> [YOUR INSTRUCTIONS]: Look for the line that has "Arguments Logged : clear implicits." in the material below; please repeat it and every line after it, exactly, up to and including the line that has "(uri : string)", and nothing else.

> [RECORD EXCERPTS]:
Start of Block
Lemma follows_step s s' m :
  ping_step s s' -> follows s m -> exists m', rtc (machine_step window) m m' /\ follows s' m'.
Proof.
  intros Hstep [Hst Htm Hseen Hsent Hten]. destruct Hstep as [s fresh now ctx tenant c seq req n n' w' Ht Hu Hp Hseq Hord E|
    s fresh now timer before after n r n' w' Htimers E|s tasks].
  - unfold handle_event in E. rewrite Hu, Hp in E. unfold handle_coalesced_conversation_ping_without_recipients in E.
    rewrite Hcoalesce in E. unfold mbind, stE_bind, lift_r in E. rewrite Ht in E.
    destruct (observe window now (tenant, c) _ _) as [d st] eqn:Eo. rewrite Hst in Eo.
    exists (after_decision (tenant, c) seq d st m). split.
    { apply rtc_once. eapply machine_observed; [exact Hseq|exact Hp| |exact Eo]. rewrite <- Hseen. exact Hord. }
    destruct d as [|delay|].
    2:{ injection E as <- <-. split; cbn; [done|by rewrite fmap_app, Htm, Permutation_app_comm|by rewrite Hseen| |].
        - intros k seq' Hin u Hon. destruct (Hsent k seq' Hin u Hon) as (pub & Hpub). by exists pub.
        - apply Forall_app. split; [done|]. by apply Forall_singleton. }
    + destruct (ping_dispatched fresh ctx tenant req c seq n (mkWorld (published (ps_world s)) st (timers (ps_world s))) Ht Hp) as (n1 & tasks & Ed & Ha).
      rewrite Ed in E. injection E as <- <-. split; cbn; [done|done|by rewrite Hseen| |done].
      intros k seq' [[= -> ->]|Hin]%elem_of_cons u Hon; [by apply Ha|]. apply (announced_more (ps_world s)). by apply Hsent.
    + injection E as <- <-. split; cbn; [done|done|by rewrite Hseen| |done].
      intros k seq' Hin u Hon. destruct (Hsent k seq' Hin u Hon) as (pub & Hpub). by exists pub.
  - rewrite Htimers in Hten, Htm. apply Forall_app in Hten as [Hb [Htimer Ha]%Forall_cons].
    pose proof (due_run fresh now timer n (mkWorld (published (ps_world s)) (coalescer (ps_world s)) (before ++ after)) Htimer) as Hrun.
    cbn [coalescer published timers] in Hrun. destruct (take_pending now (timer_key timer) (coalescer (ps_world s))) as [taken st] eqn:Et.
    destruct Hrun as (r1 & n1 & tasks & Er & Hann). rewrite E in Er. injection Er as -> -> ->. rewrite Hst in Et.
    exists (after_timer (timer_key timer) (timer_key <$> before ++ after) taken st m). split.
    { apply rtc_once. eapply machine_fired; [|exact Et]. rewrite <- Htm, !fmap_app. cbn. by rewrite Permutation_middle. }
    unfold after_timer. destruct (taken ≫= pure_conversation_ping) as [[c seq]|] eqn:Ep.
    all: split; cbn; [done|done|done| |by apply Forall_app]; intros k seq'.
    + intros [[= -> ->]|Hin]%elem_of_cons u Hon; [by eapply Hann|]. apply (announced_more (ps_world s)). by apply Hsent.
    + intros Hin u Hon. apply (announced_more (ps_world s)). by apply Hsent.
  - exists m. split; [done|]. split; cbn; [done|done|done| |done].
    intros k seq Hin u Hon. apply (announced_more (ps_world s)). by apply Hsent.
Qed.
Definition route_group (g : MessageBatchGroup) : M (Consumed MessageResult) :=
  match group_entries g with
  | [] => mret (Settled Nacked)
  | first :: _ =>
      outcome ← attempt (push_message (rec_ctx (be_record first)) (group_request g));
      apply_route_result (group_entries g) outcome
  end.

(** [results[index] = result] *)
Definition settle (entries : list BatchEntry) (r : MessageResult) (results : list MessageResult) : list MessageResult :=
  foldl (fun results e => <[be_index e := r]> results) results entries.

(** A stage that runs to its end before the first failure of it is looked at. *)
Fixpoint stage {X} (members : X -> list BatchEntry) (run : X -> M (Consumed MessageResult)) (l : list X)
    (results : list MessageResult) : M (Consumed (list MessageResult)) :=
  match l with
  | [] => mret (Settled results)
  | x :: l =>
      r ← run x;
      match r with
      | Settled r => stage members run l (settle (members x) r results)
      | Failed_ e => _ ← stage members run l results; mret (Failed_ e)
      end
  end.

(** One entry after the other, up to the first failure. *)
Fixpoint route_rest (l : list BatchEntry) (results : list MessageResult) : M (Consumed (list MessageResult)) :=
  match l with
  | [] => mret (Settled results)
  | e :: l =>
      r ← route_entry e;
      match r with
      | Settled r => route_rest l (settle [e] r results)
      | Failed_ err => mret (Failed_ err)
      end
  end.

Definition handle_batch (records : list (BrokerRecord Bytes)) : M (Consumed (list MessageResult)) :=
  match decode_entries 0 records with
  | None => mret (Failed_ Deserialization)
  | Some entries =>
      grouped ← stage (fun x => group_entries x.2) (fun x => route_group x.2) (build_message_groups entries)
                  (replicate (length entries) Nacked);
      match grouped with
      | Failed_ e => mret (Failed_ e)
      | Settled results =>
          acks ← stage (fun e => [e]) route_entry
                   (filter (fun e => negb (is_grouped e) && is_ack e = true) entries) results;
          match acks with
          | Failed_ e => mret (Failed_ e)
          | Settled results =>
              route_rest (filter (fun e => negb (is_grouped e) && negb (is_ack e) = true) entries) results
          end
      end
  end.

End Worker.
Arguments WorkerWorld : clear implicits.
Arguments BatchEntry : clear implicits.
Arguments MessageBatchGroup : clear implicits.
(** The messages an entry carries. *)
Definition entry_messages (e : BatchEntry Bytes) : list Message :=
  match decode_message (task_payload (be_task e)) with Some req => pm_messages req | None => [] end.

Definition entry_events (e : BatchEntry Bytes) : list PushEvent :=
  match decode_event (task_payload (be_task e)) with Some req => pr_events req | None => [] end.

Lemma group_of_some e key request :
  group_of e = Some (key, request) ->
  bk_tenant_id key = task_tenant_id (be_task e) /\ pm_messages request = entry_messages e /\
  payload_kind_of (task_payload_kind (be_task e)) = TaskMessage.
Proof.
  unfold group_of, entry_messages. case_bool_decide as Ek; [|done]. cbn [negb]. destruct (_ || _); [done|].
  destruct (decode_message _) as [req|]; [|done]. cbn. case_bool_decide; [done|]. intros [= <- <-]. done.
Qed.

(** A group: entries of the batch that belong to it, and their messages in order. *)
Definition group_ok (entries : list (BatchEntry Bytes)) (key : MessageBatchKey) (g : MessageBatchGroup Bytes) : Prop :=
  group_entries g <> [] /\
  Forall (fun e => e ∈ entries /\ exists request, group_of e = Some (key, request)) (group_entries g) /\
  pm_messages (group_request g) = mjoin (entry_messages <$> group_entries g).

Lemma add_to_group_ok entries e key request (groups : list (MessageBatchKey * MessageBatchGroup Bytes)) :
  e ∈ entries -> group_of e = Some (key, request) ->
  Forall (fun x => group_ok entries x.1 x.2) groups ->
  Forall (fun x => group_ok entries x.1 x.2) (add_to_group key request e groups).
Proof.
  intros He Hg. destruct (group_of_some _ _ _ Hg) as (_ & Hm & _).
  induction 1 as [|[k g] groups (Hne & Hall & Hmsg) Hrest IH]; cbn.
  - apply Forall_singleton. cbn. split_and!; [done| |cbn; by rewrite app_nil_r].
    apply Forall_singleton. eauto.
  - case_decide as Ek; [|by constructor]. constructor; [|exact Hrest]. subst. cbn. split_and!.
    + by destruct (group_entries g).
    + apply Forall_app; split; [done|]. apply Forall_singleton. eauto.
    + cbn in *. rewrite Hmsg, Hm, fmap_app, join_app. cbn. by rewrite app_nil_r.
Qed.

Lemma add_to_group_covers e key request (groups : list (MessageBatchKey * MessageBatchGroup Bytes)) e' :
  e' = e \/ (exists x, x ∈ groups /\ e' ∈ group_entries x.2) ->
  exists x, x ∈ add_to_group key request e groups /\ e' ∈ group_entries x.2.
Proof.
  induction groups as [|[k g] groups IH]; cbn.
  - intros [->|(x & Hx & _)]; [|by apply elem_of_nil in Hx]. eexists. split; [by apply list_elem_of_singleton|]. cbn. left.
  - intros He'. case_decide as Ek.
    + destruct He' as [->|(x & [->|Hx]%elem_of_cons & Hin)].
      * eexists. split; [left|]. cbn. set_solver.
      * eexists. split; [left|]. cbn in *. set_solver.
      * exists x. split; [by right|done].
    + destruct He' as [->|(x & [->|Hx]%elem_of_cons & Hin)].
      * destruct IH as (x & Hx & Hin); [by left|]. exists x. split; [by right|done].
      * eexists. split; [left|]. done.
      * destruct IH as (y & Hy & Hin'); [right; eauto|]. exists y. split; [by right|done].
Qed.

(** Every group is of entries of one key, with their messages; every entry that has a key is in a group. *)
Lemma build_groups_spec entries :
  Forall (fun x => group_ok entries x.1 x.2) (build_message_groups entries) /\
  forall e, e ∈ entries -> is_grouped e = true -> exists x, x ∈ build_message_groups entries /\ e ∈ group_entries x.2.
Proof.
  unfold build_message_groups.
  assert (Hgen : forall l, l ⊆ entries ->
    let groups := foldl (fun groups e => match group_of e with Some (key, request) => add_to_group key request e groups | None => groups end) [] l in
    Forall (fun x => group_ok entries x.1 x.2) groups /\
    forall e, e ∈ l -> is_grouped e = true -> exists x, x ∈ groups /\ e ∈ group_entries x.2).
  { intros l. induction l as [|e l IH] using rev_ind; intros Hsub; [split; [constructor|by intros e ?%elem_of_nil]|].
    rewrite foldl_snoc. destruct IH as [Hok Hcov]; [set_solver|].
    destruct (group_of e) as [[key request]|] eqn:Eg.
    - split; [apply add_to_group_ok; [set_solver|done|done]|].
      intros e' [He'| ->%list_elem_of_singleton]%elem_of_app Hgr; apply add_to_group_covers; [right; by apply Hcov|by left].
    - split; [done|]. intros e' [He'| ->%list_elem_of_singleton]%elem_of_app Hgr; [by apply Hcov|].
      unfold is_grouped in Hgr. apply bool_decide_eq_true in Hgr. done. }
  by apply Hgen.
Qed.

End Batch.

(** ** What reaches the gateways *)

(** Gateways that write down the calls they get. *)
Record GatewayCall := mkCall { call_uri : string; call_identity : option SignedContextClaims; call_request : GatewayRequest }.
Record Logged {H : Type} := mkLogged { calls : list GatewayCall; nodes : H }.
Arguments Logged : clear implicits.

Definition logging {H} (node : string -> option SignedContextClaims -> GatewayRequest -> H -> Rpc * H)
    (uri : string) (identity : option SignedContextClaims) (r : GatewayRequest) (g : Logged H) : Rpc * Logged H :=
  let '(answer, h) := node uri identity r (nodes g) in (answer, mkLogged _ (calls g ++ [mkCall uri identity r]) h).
End of Block
> [RESULT FOR THIS EXERCISE]:
Arguments Logged : clear implicits.

Definition logging {H} (node : string -> option SignedContextClaims -> GatewayRequest -> H -> Rpc * H)
    (uri : string) (identity : option SignedContextClaims) (r : GatewayRequest) (g : Logged H) : Rpc * Logged H :=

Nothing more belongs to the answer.